Task instructions: Look through the listing for the string "assert" and copy out every line that holds it.

==========

Lemma checkout_set_expires e c stripe now s store cartId body db :
  checkout stripe now s store cartId body (set_expires e c db) =
    (set_expires e c (checkout stripe now s store cartId body db).1,
     (checkout stripe now s store cartId body db).2).
Proof.
  unfold checkout.
  destruct (success_url body) as [successUrl|]; [|done].
  destruct (cancel_url body) as [cancelUrl|]; [|by destruct (String.eqb successUrl "")].
  destruct (String.eqb successUrl ""); [done|].
  destruct (String.eqb cancelUrl ""); [done|].
  destruct (negb (truthy (stripe_secret_key store))); [done|].
  rewrite select_cart_set_expires.
  destruct (select_cart cartId s db) as [cart|]; simpl; [|done].
  assert (status (touch e c cartId cart) = status cart) as ->
    by (unfold touch; by case_decide).
  assert (customer_email (touch e c cartId cart) = customer_email cart) as ->
    by (unfold touch; by case_decide).
  destruct (bool_decide (status cart = open)); simpl; [|done].
  change (select_cart_items cartId (set_expires e c db)) with (select_cart_items cartId db).
  destruct (Nat.eqb (length (select_cart_items cartId db)) 0); [done|].
  rewrite checkout_discount_set_expires.
  destruct (checkout_discount now s cartId cart (subtotal (select_cart_items cartId db)) db)
    as [[db1 amount] discount].
  change (inventory (set_expires e c db1)) with (inventory db1).
  destruct (reserve_items now s (select_cart_items cartId db) [] (inventory db1))
    as [inv2 [failing|reservedItems]]; [done|].
  destruct discount as [[did d]|];
    [destruct (0 <? amount);
       [destruct (coupons_create stripe amount (or_default (code d) "Discount"))|]|];
    try done;
    (match goal with |- context [sessions_create stripe ?p] =>
       destruct (sessions_create stripe p) as [session|] end;
     simpl; rewrite ?set_inventory_set_expires, ?set_carts_set_expires by done; done).
Qed.

Lemma replace_items_set_expires e c now s cartId items db :
  replace_items now s cartId items (set_expires e c db) =
    (set_expires e c (replace_items now s cartId items db).1,
     echo_expires e c cartId (replace_items now s cartId items db).2).
Proof.
  unfold replace_items.
  destruct items as [[|it items]|]; [done| |done].
  generalize (it :: items). clear it items. intros items.
  rewrite select_cart_set_expires.
  destruct (select_cart cartId s db) as [cart|]; [|done].
  cbn [fmap option_fmap option_map].
  assert (status (touch e c cartId cart) = status cart) as Hst
    by (unfold touch; by case_decide).
  assert (customer_email (touch e c cartId cart) = customer_email cart) as Hem
    by (unfold touch; by case_decide).
  assert (currency (touch e c cartId cart) = currency cart) as Hcu
    by (unfold touch; by case_decide).
  rewrite Hst, Hem, Hcu.
  destruct (negb (bool_decide (status cart = open))); [done|].
  rewrite validate_items_set_expires.
  destruct (validate_items s db items) as [err|validated]; [done|].
  set (db2 := set_cart_items (λ t, t ++ (item_of cartId <$> validated))
                (set_cart_items (filter (λ it0, cart_id it0 ≠ cartId)) db)).
  change (set_cart_items (λ t, t ++ (item_of cartId <$> validated))
            (set_cart_items (filter (λ it0, cart_id it0 ≠ cartId)) (set_expires e c db)))
    with (set_expires e c db2).
  change (select_cart_items cartId (set_expires e c db2))
    with (select_cart_items cartId db2).
  rewrite recalc_discount_set_expires.
  destruct (recalc_discount now s cartId cart (subtotal (select_cart_items cartId db2)) db2)
    as [[db3 info] amount].
  simpl. unfold touch. by destruct (decide (c = cartId)).
Qed.

(** C9: no cart operation but the sweep looks at expires_at.  Whatever the
    expiry of any cart is set to, the items route, apply-discount,
    remove-discount and checkout take the same path to the same outcome: the
    same writes, the same success or error (the items route echoes the expiry
    of the cart it read, nothing more).  A cart past its expiry that the
    sweep has not yet visited is an open cart like any other. *)
Theorem cart_operations_ignore_expiry e c now s cartId db :
  (∀ items,
     replace_items now s cartId items (set_expires e c db) =
       (set_expires e c (replace_items now s cartId items db).1,
        echo_expires e c cartId (replace_items now s cartId items db).2)) ∧
  (∀ code_in,
     apply_discount now s cartId code_in (set_expires e c db) =
       (set_expires e c (apply_discount now s cartId code_in db).1,
        (apply_discount now s cartId code_in db).2)) ∧
  remove_discount s cartId (set_expires e c db) =
    (set_expires e c (remove_discount s cartId db).1, (remove_discount s cartId db).2) ∧
  (∀ stripe store body,
     checkout stripe now s store cartId body (set_expires e c db) =
       (set_expires e c (checkout stripe now s store cartId body db).1,
        (checkout stripe now s store cartId body db).2)).
Proof.
  split; [intros; apply replace_items_set_expires|].
  split; [intros; apply apply_discount_set_expires|].
  split; [apply remove_discount_set_expires|].
  intros; apply checkout_set_expires.
Qed.

(** Cart c1 expired at T + 30 min; at T + 31 min, not yet swept, it still
    takes new items, a checkout reserves its five units and moves it to
    checked_out. *)
Example late_checkout :
  expires_at <$> carts Sample.db4 !! "c1" = Some THIRTY_MINUTES ∧
  (∃ resp, (replace_items Sample.T31 "s1" "c1" (Some [Sample.item "A" 5]) Sample.db4).2
             = inr resp) ∧
  (checkout Sample.stripe_ok Sample.T31 "s1" Sample.s1 "c1" Sample.urls Sample.db4).2
    = inr {| checkout_url := "https://pay/cs_1"; cr_stripe_checkout_session_id := "cs_1" |} ∧
  status <$> carts (checkout Sample.stripe_ok Sample.T31 "s1" Sample.s1 "c1" Sample.urls
                      Sample.db4).1 !! "c1" = Some checked_out ∧
  reserved <$> inventory (checkout Sample.stripe_ok Sample.T31 "s1" Sample.s1 "c1"
                            Sample.urls Sample.db4).1 !! ("s1", "A") = Some 5.
Proof.
  split; [vm_compute; reflexivity|]. split; [eexists; vm_compute; reflexivity|].
  repeat split; vm_compute; reflexivity.
Qed.

(** ** The inventory invariant *)

Lemma sell_all_cons now s item items inv :
  sell_all now s (item :: items) inv =
  sell_all now s items (sell now s (sku item) (qty item) inv).1.
Proof. done. Qed.

(** The sales of a cart keep the invariant when the records still hold what
    the cart reserved. *)
Lemma sell_all_preserves_ok now s items : ∀ inv,
  Forall (λ it, 0 ≤ qty it) items →
  (∀ k r, inv !! (s, k) = Some r → sku_qty k (tracked <$> items) ≤ reserved r) →
  ledger_ok inv → ledger_ok (sell_all now s items inv).
Proof.
  induction items as [|item items IH]; intros inv HF Hcov Hok; [done|].
  apply Forall_cons in HF as [Hq HF].
  pose proof (λ k, sku_qty_nonneg k (tracked <$> items) (Forall_tracked items HF)) as Hnn.
  rewrite sell_all_cons. apply IH; [done| |].
  - intros k r. rewrite sell_lookup.
    destruct (decide ((s, sku item) = (s, k))) as [Hk|Hk].
    + injection Hk as <-. destruct (inv !! (s, sku item)) as [r0|] eqn:E; [|done].
      simpl. intros [= <-]. simpl. specialize (Hcov _ _ E).
      rewrite fmap_cons, sku_qty_cons in Hcov. simpl in Hcov.
      rewrite decide_True in Hcov by done. lia.
    + intros Hr. specialize (Hcov _ _ Hr).
      rewrite fmap_cons, sku_qty_cons in Hcov. simpl in Hcov.
      rewrite decide_False in Hcov by congruence. lia.
  - apply sell_preserves_ok; [done| |done].
    intros r Hr. specialize (Hcov _ _ Hr). specialize (Hnn (sku item)).
    rewrite fmap_cons, sku_qty_cons in Hcov. simpl in Hcov.
    rewrite decide_True in Hcov by done. lia.
Qed.

(** The inventory after a materialization is the inventory before, or the
    inventory before with the items of the cart sold. *)
Lemma materialize_order_inventory now oid s session db :
  inventory (materialize_order now oid s session db) = inventory db ∨
  ∃ cartId, so_cart_id session = Some cartId ∧
    inventory (materialize_order now oid s session db)
      = sell_all now s (select_cart_items cartId db) (inventory db).
Proof.
  destruct (so_cart_id session) as [cartId|] eqn:Hc;
    [|left; unfold materialize_order; by rewrite Hc].
  destruct (decide (cartId = "")) as [->|Hne];
    [left; unfold materialize_order; by rewrite Hc|].
  destruct (carts db !! cartId) as [cart|] eqn:Hcart.
  - right. exists cartId. split; [done|].
    destruct (materialize_order_found now oid s session db cartId cart Hc Hne Hcart)
      as (db1 & dc & di & amt & track & _ & Hfr & ->).
    by destruct Hfr as [->|[did ->]].
  - left. unfold materialize_order. rewrite Hc, Hcart. by destruct (truthy (Some cartId)).
Qed.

==========

Problem solution:
  assert (status (touch e c cartId cart) = status cart) as ->
  assert (customer_email (touch e c cartId cart) = customer_email cart) as ->
  assert (status (touch e c cartId cart) = status cart) as Hst
  assert (customer_email (touch e c cartId cart) = customer_email cart) as Hem
  assert (currency (touch e c cartId cart) = currency cart) as Hcu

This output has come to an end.